Since the Supreme Court's 1923 decision in , later affirmed in the court's 1944 decision, the basis for establishing ROE has been "corresponding risk." The court in wanted to know whether the return established was equivalent to other firms having corresponding, or comparable, risk to the utility. Although the analytical tools used to determine comparable returns have mushroomed in the 60 years since (as have the controversies surrounding those methods),3 the basic goal has remained a "just and reasonable" ROE.

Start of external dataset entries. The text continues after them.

(** * De Bruijn graph assembly ([debruijn/debruijn.py]): a shallow embedding

    The program cuts reads into k-mers, builds a weighted directed graph
    with networkx, simplifies it (bubbles, entry tips, out tips) and reads
    contigs off the remaining simple paths.

    Conventions of the embedding.
    - A Python [str] is a [string]; a Python [int] is a [Z]; the mean of a
      list of integer weights is kept as an exact rational ([Q], reduced),
      which is what [statistics.mean] computes before it converts the
      result to an [int] or a [float]. Two means are compared as these
      rationals: the rounding of the conversion is not modelled.
    - A Python exception is a constructor of [exn]; a computation that may
      raise returns a [result].
    - The networkx [DiGraph] is a record of its nodes and of its weighted
      edges, both in insertion order: the iteration orders of [G.nodes],
      [G.successors(n)] and [G.predecessors(n)] are the insertion orders
      of the underlying dictionaries, and all three are recovered from the
      two lists.
    - The graph object is mutated in place by the program; a procedure on
      the graph returns an [outcome] that carries the state of that object
      both when the call returns and when it raises. *)

From Stdlib Require Import List String Ascii ZArith QArith Qreduction Bool Lia Lqa.
Import ListNotations.
Open Scope string_scope.
Open Scope list_scope.
Open Scope Z_scope.

(** ** Exceptions and results *)

Inductive exn : Type :=
| StatisticsError      (* statistics.mean / statistics.stdev on too few data *)
| ValueError           (* list.index of an absent value *)
| IndexError           (* subscript or del out of range *)
| UnboundLocalError    (* a local read before any assignment *)
| NodeNotFound         (* networkx: a node argument is not in the graph *)
| NetworkXError        (* networkx: LCA asked on a graph with a cycle *)
| NetworkXPointlessConcept  (* networkx: LCA asked on the null graph *)
| RecursionError.      (* the recursion depth allowed to a call is spent *)

Inductive result (A : Type) : Type :=
| Ok (a : A)
| Raise (e : exn).
Arguments Ok {A} a.
Arguments Raise {A} e.

Definition bind {A B : Type} (r : result A) (k : A -> result B) : result B :=
  match r with
  | Ok a => k a
  | Raise e => Raise e
  end.

Notation "x <- e ;; k" := (bind e (fun x => k))
  (at level 61, e at next level, right associativity).

(** ** Python built-ins used by the program *)

Module Py.

(** [PySlice_AdjustIndices] for a step of 1: a negative index counts from
    the end, and both ends are clamped to [0, len]. *)
Definition clamp (len i : Z) : Z :=
  if i <? 0 then Z.max 0 (i + len) else Z.min i len.

Definition slice_bounds (len : Z) (start stop : option Z) : Z * Z :=
  (match start with None => 0 | Some i => clamp len i end,
   match stop with None => len | Some i => clamp len i end).

(** [s[start:stop]] on a [str]. *)
Definition str_slice (s : string) (start stop : option Z) : string :=
  let '(lo, hi) := slice_bounds (Z.of_nat (String.length s)) start stop in
  substring (Z.to_nat lo) (Z.to_nat (hi - lo)) s.
(** An instance of X1: a task of priority 10 submitted behind one of
    priority 0. *)
Lemma submit_queue_by_priority_witness :
  let e' :=
    (submit_task example_clock "t2" "urgent fix" None None 10
       example_engine).2 in
  StronglySorted (by_priority (_active_tasks e')) (_task_queue e').
Proof.
  apply (submit_queue_by_priority example_clock example_engine "t2"
           "urgent fix" None None 10).
  apply wf_engine_submit, wf_engine_init.
Defined.

(** An instance of X2: a second task of priority 0. *)
Lemma submit_queue_stable_witness :
  let e' :=
    (submit_task example_clock "t2" "another task" None None 0
       example_engine).2 in
  filter (λ t, priority_of (_active_tasks e') t = 0) (_task_queue e')
  = filter (λ t, priority_of (_active_tasks e') t = 0)
      (_task_queue example_engine ++ ["t2"]).
Proof.
  apply (submit_queue_stable example_clock example_engine "t2"
           "another task" None None 0 0).
  apply wf_engine_submit, wf_engine_init.
Defined.
(** [c[k]] for a string [k]. *)
Definition py_getitem (c : value) (k : string) : except value :=
  match c with
  | VDict d => match dict_get k d with
               | Some v => Return v
               | None => Raise (mk_exn KeyError ("'" ++ k ++ "'"))
               end
  | VList _ => Raise (mk_exn TypeError
                        "list indices must be integers or slices, not str")
  | VStr _ => Raise (mk_exn TypeError "string indices must be integers, not 'str'")
  | _ => Raise (mk_exn TypeError
                  ("'" ++ type_name c ++ "' object is not subscriptable"))
  end.

(** [c[k] = v] for a string [k]. *)
Definition py_setitem (c : value) (k : string) (v : value) : except value :=
  match c with
  | VDict d => Return (VDict (dict_set k v d))
  | VList _ => Raise (mk_exn TypeError
                        "list indices must be integers or slices, not str")
  | _ => Raise (mk_exn TypeError
                  ("'" ++ type_name c ++ "' object does not support item assignment"))
  end.

(** Truthiness of a string: [if s:]. *)
Definition truthy (s : string) : bool := negb (bool_decide (s = "")).

End Py.

(** ** The process-wide state of the interpreter: [sys.stdout] and streams *)

Module Sys.

(** A text stream is the console the process was started with, or a
    [StringIO] object, identified by its position in the heap. *)
Inductive stream : Type :=
  | Console
  | StringIO (id : nat).

#[global] Instance stream_eq_dec : EqDecision stream.
Proof. solve_decision. Defined.

Record process : Type := mk_process {
  sys_stdout : stream;      (* the binding [sys.stdout] *)
  console : string;         (* text written to the console *)
  stderr : string;          (* text written to [sys.stderr] *)
  heap : list string        (* contents of the [StringIO] objects *)
}.

Definition set_stdout (s : stream) (p : process) : process :=
  mk_process s (console p) (stderr p) (heap p).

(** [captured_output = StringIO()]. *)
Definition new_StringIO (p : process) : nat * process :=
  (length (heap p),
   mk_process (sys_stdout p) (console p) (stderr p) (heap p ++ [""])%list).

(** [buf.getvalue()]. *)
Definition getvalue (id : nat) (p : process) : string :=
  default "" (heap p !! id).

(** [s.write(text)]. *)
Definition write (s : stream) (text : string) (p : process) : process :=
  match s with
  | Console => mk_process (sys_stdout p) (console p ++ text) (stderr p) (heap p)
  | StringIO id =>
      mk_process (sys_stdout p) (console p) (stderr p)
                 (alter (λ old, old ++ text) id (heap p))
  end.

(** [print(text)]: a line written to whatever [sys.stdout] is bound to
    at that moment. *)
Definition newline : string := String (Ascii.ascii_of_nat 10) "".

Definition print (text : string) (p : process) : process :=
  write (sys_stdout p) (text ++ newline) p.

Definition write_stderr (text : string) (p : process) : process :=
  mk_process (sys_stdout p) (console p) (stderr p ++ text) (heap p).

End Sys.

(** ** The interpreter behind [ast.parse] and [exec]

    The kernel hands source text to the Python interpreter. The embedding
    takes the interpreter as a structure: a parser, a loader, and a step
    function that says what a running piece of code does during one tick of
    the clock (the unit in which [timeout] is counted; a second in the
    source). Running code reads and writes the namespace it was given and
    the process state. *)

Module Interp.
Import Py Sys.

Record memory : Type := mk_memory {
  globals : gmap string value;   (* the dict passed to [exec] *)
  proc : process
}.

Inductive step_result (C : Type) : Type :=
  | Next (c : C) (m : memory)      (* still running *)
  | Halt (m : memory)              (* ran to its end *)
  | Fault (e : exn) (m : memory).  (* ended by raising [e] *)
Arguments Next {C} c m.
Arguments Halt {C} m.
Arguments Fault {C} e m.

Record interpreter : Type := mk_interpreter {
  code_obj : Type;
  (* [ast.parse(src)]: [Some d] when it raises [SyntaxError], [str(e) = d] *)
  ast_parse : string → option string;
  compile : string → code_obj;
  step : code_obj → memory → step_result code_obj
}.

Inductive status : Type :=
  | Running
  | Finished
  | Failed (e : exn).

#[global] Instance status_eq_dec : EqDecision status.
Proof. solve_decision. Defined.

(** What an observer sees of a unit of execution at some moment. *)
Record snapshot : Type := mk_snapshot {
  snap_mem : memory;
  snap_status : status
}.

(** [exec(code, globals)] observed after [n] ticks. *)
Fixpoint run (I : interpreter) (n : nat) (c : code_obj I) (m : memory) : snapshot :=
  match n with
  | 0 => mk_snapshot m Running
  | S n' =>
      match step I c m with
      | Next c' m' => run I n' c' m'
      | Halt m' => mk_snapshot m' Finished
      | Fault e m' => mk_snapshot m' (Failed e)
      end
  end.

(** A callable observed over time. *)
Definition activity : Type := nat → memory → snapshot.

(** [threading.Thread(target=f).start()], observed [ticks] later. An
    exception that ends the target is handed to [threading.excepthook],
    which writes a traceback to [sys.stderr]; it is not raised in the
    thread that started or joins the unit. *)
Definition traceback (e : exn) : string :=
  "Exception in thread: " ++ exn_str e ++ newline.
Fixpoint remove_tab_newline (s : string) : string :=
  match s with
  | EmptyString => EmptyString
  | String c s' =>
      let k := N_of_ascii c in
      if ((k =? 9) || (k =? 10) || (k =? 13))%N then remove_tab_newline s'
      else String c (remove_tab_newline s')
  end.

Definition is_alpha (c : ascii) : bool :=
  let k := N_of_ascii c in
  ((65 <=? k) && (k <=? 90))%N || ((97 <=? k) && (k <=? 122))%N.

Definition is_scheme_char (c : ascii) : bool :=
  let k := N_of_ascii c in
  is_alpha c || ((48 <=? k) && (k <=? 57))%N
  || (k =? 43)%N || (k =? 45)%N || (k =? 46)%N.

Fixpoint scheme_ends (s : string) : bool :=
  match s with
  | EmptyString => false
  | String c s' =>
      if (N_of_ascii c =? 58)%N then true
      else if is_scheme_char c then scheme_ends s' else false
  end.

Definition has_scheme (url : string) : bool :=
  match remove_tab_newline (drop_leading_c0 url) with
  | EmptyString => false
  | String c s' => is_alpha c && scheme_ends s'
  end.

(** What the call number [n] of [fetch] is answered with: the rejection
    of the url when it has no scheme, and else what the origin decides,
    which may be a rejection as well. *)
Definition runtime_answer (w : World) (n : nat) (request : Request) : Reply :=
  if has_scheme (req_url request) then origin w n request
  else NetworkError "Invalid URL".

Under traditional cost-of-service (COS) regulation, a utility's actual cost of service will be determined, in part, by its allowed ROE. In Figure 1 (see p. 21), this is shown as the dashed horizontal line, with the ROE set to ROE0. The actual ROE can differ, of course, declining if the utility's cost of service is higher than expected and increasing if the cost of service is lower than expected. A utility's cost of service subsequently will be adjusted to re-establish an ROE that is consistent with the expected return of investments having similar risk, even though some regulators have mistakenly interpreted this ROE as an absolute ceiling on return, rather than an expected value.4
Under incentive regulation (IR), like traditional COS regulation, a utility's realized ROE will depend on its after-the-fact costs. But, unlike COS regulation, earned ROE also depends on the parameters of the incentive mechanism. Specifically, a utility's actual ROE will depend on its baseline costs and how that baseline is set initially to provide the utility with economic incentives to increase its productivity. This differs from COS regulation because, unlike COS regulation, the allocation of above-normal earnings is not explicitly defined.
In Figure 1, the dashed horizontal line reflects COS regulation: the utility is allowed to earn the expected ROE on its prudent investments. The shaded area in Figure 1 refers to earnings under a price cap: relative to the cost of equity the utility could earn under traditional COS regulation, its ROE could fall anywhere within the shaded area. The horizontal portion of the area corresponds to a "dead band," outside of which the utility's earnings can be adjusted to account for normal variation in operation costs. As drawn, therefore, the utility's realized return on equity in the deadband could be either higher, lower, or the same as under traditional COS regulation. The question, therefore, is what objective measures would allow regulators to set the return on equity in that range?
Implicitly or explicitly, a utility's cost of service will establish the baseline ROE in the dead band. Assuming that this return is set consistent with the "comparable risk" standard established in , the answer lies with comparing the utility's risk profile under incentive regulation with its risk profile under traditional COS regulation. This risk profile will depend on a number of factors, including the structure of the market the utility operates within, the structure of the incentive scheme, and the certainty of the incentive scheme. It is important to address the incremental risk associated with IR, since a changing market structure would require adjusting ROE even under COS regulation.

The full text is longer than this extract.